Giurisdizione : Comm. Trib. Reg. per la Lombardia
Numero : 1114
Data del deposito : 23 marzo 2022
Fonte ufficiale :

Testo completo

SVOLGIMENTO DEL PROCESSO

L'Agenzia delle Entrate Direzione Provinciale II di Milano proponeva appello avverso la sentenza n. 403/15/2021 della Commissione tributaria provinciale di Milano, emessa in data 18/12/2020 e depositata in data 27/01/2021- successivamente oggetto di ordinanza su istanza di correzione n. 732/15/2021-, pronunciata e depositata dalla Commissione Tributaria di Milano in data 12/03/202.

Si costituiva in giudizio la contribuente che chiedeva il rigetto dell'appello con vittoria di spese.

MOTIVI DELLA DECISIONE

L'Agenzia delle Entrate Direzione Provinciale II di Milano proponeva appello avverso la sentenza n. 403/15/2021 della Commissione tributaria provinciale di Milano, emessa in data 18/12/2020 e depositata in data 27/01/2021- successivamente oggetto di ordinanza su istanza di correzione n. 732/15/2021-, pronunciata e depositata dalla Commissione Tributaria di Milano in data 12/03/202 avente ad oggetto la seguente vicenda.

In data 08.11.2019 la dott. Lxxxx presentava all'Agenzia delle Entrate istanza di rimborso delle somme indebitamente versate a titolo di maggiore aliquota sul T.F.R. a seguito della notifica della comunicazione n. 0032827716201 del 05.07.2019. In data 24.03.2019, a seguito del silenzio-rifiuto serbato dall'Ufficio, la contribuente presentava istanza di reclamo/ricorso, dolendosi della mancata applicazione della clausola di salvaguardia sul TFR. Parte ricorrente rappresentava in particolare che dal 29 ottobre 2001 al 27 novembre 2015 aveva svolto attività di lavoro dipendente con qualifica di Quadro presso la Sxxxx Uxxxx Pxxxx Sxxxx Ixxxx S.r.l. (c.f. xxxx).

Al termine del rapporto di lavoro, la Società aveva liquidato il suo T.F.R. sulla scorta della normativa di cui all' art. 17, comma 1, D.P.R. n. 917/1986 (c.d.

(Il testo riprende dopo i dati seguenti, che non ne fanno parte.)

Lemma foldl_revoke_fmap g ts :
  foldl revoke g ts
  = (λ e, if decide (e.1 ∈ ts) then (e.1, []) else e) <$> g.
Proof.
  revert g. induction ts as [|t ts IH]; intros g; simpl.
  - rewrite <- (list_fmap_id g) at 1. apply list_fmap_ext.
    by intros _ e _.
  - rewrite IH. unfold revoke, Dict.alter. rewrite <- list_fmap_compose.
    apply list_fmap_ext. intros _ [k nbrs] _. simpl.
    destruct (decide (k = t)) as [->|Hne]; simpl.
    + rewrite (decide_True (P := t ∈ t :: ts)) by left.
      by destruct (decide (t ∈ ts)).
    + destruct (decide (k ∈ ts)) as [Hin|Hin].
      * by rewrite decide_True by (by right).
      * rewrite decide_False; [done|].
        by intros [?|?]%elem_of_cons.
Qed.

End rolled.

(** ** Further properties of [simulate_rollback] *)

(** X1: after any rollbacks, DirectImpact is the set of resources whose
    permission list names the target, and it is empty for a target that was
    rolled back before; it holds keys of the mapping only. *)
Theorem direct_impact_is_grants_of_target
    (data : Dict.t (list string)) (targets : list string) (t : string) :
  ∃ direct indirect,
    (simulate_rollback
       (rollbacks (build_dependency_graph (init data)) targets) t).2
    = Ok (direct, indirect)
    ∧ (∀ r, r ∈ direct ↔ granted data t r ∧ t ∉ targets)
    ∧ (∀ r, r ∈ direct → r ∈ Dict.keys data).
Proof.
  destruct (simulate_rollback_spec
    (rollbacks (build_dependency_graph (init data)) targets) t
    (rolled_wf data targets) (rolled_keys data targets))
    as [direct [indirect [Hres [Hd _]]]].
  exists direct, indirect. split; [done|].
  assert (Hgr : ∀ r, r ∈ direct ↔ granted data t r ∧ t ∉ targets).
  { intros r. by rewrite Hd, rolled_edges. }
  split; [done|]. intros r [Hg _]%Hgr. by apply granted_key in Hg.
Qed.

(** X2: after any rollbacks, a resource is indirectly impacted exactly when
    every principal of its permission list is the resource itself or one of
    the principals rolled back so far: a single grant from anybody else
    keeps it out, and longer chains never matter. *)
Theorem indirect_impact_is_one_hop
    (data : Dict.t (list string)) (targets : list string) (t : string) :
  NoDup (Dict.keys data) →
  ∃ direct indirect,
    (simulate_rollback
       (rollbacks (build_dependency_graph (init data)) targets) t).2
    = Ok (direct, indirect)
    ∧ ∀ r, r ∈ indirect ↔
        ∃ perms, Dict.get data r = Some perms
                 ∧ ∀ p, p ∈ perms → p = r ∨ p ∈ t :: targets.
Proof.
  intros Hnd.
  set (s := rollbacks (build_dependency_graph (init data)) targets).
  destruct (simulate_rollback_spec s t (rolled_wf data targets)
    (rolled_keys data targets)) as [direct [indirect [Hres [_ Hi]]]].
  exists direct, indirect. split; [done|]. intros r. rewrite Hi.
  unfold s at 1. rewrite rollbacks_data.
  assert (Hedge : ∀ u v, edge (revoke (graph s) t) u v
                         ↔ granted data u v ∧ u ∉ t :: targets).
  { intros u v. rewrite edge_revoke by apply rolled_wf.
    rewrite not_elem_of_cons. split.
    - intros [He ?]. apply edge_elem_of, rolled_edges in He. tauto.
    - intros [Hg [? ?]]. split; [|done].
      apply elem_of_edge; [apply rolled_wf|]. by apply rolled_edges. }
  split.
  - intros [Hkey Hacc]. apply get_is_Some in Hkey as [perms Hget].
    exists perms. split; [done|]. intros p Hp.
    destruct (decide (p = r)) as [|Hpr]; [by left|].
    destruct (decide (p ∈ t :: targets)) as [|Hpt]; [by right|].
    exfalso. apply Hacc. exists r, perms, p. unfold s. rewrite rollbacks_data.
    split; [done|]. split; [done|]. split; [by intros ->|].
    apply tc_once, Hedge. split; [|done].
    exists perms. split; [by apply get_Some_elem|done].
  - intros [perms [Hget Hall]]. split; [apply get_is_Some; eauto|].
    intros [r0 [perms0 [p0 [_ [_ [Hne Htc]]]]]]. apply Hne. symmetry.
    apply (tc_into_sink (edge (revoke (graph s) t)) p0 r); [|done].
    intros y [[l [Hin Hy]] Hnot]%Hedge.
    rewrite (get_NoDup _ _ _ Hnd Hin) in Hget. simplify_eq.
    by destruct (Hall y Hy).
Qed.

Lemma indirect_impact_is_one_hop_witness :
  ∃ direct indirect,
    (simulate_rollback
       (rollbacks (build_dependency_graph
                     (init [("R1", ["groupA"]); ("groupA", ["u1"; "u2"])]))
                  ["u2"]) "u1").2
    = Ok (direct, indirect)
    ∧ ∀ r, r ∈ indirect ↔
        ∃ perms,
          Dict.get [("R1", ["groupA"]); ("groupA", ["u1"; "u2"])] r
          = Some perms
          ∧ ∀ p, p ∈ perms → p = r ∨ p ∈ ["u1"; "u2"].
Proof.
  apply (indirect_impact_is_one_hop
           [("R1", ["groupA"]); ("groupA", ["u1"; "u2"])] ["u2"] "u1").
  apply (bool_decide_unpack _). by vm_compute.
Defined.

T.U.I.R.), applicando nello specifico la cd. "Clausola di salvaguardia" secondo cui, ai fini del calcolo dell'Imposta sul reddito delle persone fisiche dovuta sui T.F.R., sulle indennità equipollenti e somme connesse alla cessazione del rapporto di lavoro, si applicano, se più favorevoli, le aliquote e gli scaglioni di reddito vigenti al 31 dicembre 2006.

L'Amministrazione finanziaria, in sede di riliquidazione dell'imposta sul T.F.R., aveva applicato erroneamente l'aliquota media ordinaria dell'ultimo quinquennio, ossia pari al 35,10%, superiore di circa 5 punti percentuali a quella prevista dalla clausola di salvaguardia. In data 06/11/2020 l'Ufficio si costituiva in giudizio, con proprie controdeduzioni, ribadendo la legittimità del proprio operato. In esito al giudizio di prime cure, la Commissione Tributaria Provinciale di Milano emetteva la sentenza n. 403/15/2021, pronunciata in data 18/12/2020, depositata in data 27/01/2021 e successivamente oggetto di ordinanza di correzione n. 732 del 12/03/2021. Nella motivazione di tale pronuncia l'organo giudicante accoglieva il ricorso, condannando l'ufficio alle spese, sostenendo: "Secondo l'Agenzia delle Entrate (…) l'applicazione della clausola di salvaguardia invocata dalla ricorrente è da intendersi, secondo le indicazioni ricevute dal Dipartimento delle politiche fiscali del Ministero dell'Economia e delle Finanze, limitata alla quota di TFR maturata al 31.12.2000. La legge di stabilità del 2013 avrebbe, infatti, abrogato il comma 9 dell'art. 1 della legge n. 296 del 2006, e cioè della clausola di salvaguardia, introdotta per evitare che le nuove aliquote e gli scaglioni in vigore dal 11 gennaio 2007 si ripercuotessero negativamente sulla tassazione del trattamento di fine rapporto. Ritiene, tuttavia, la Commissione adita che tale ultima interpretazione sia errata. L'art. 1, comma 9, della legge 296 del 2006 non risulta espressamente abrogato e, pertanto, in assenza di fenomeni di abrogazione tacita, neppure allegati da parte resistente, deve intendersi ancora vigente. La stessa parte resistente, peraltro, non ha indicato quale sia stata la disposizione specifica che avrebbe abrogato la disposizione di cui si controverte. La legge di stabilita del 2013, peraltro, non ha abrogato la disposizione di cui ci controverte, in quanto l'articolo del disegno di legge che prevedeva tale abrogazione è stata superata nel corso dei lavori parlamentari non è stato approvato. Il diniego dell'istanza di rimborso formulata della ricorrente è, pertanto, illegittimo".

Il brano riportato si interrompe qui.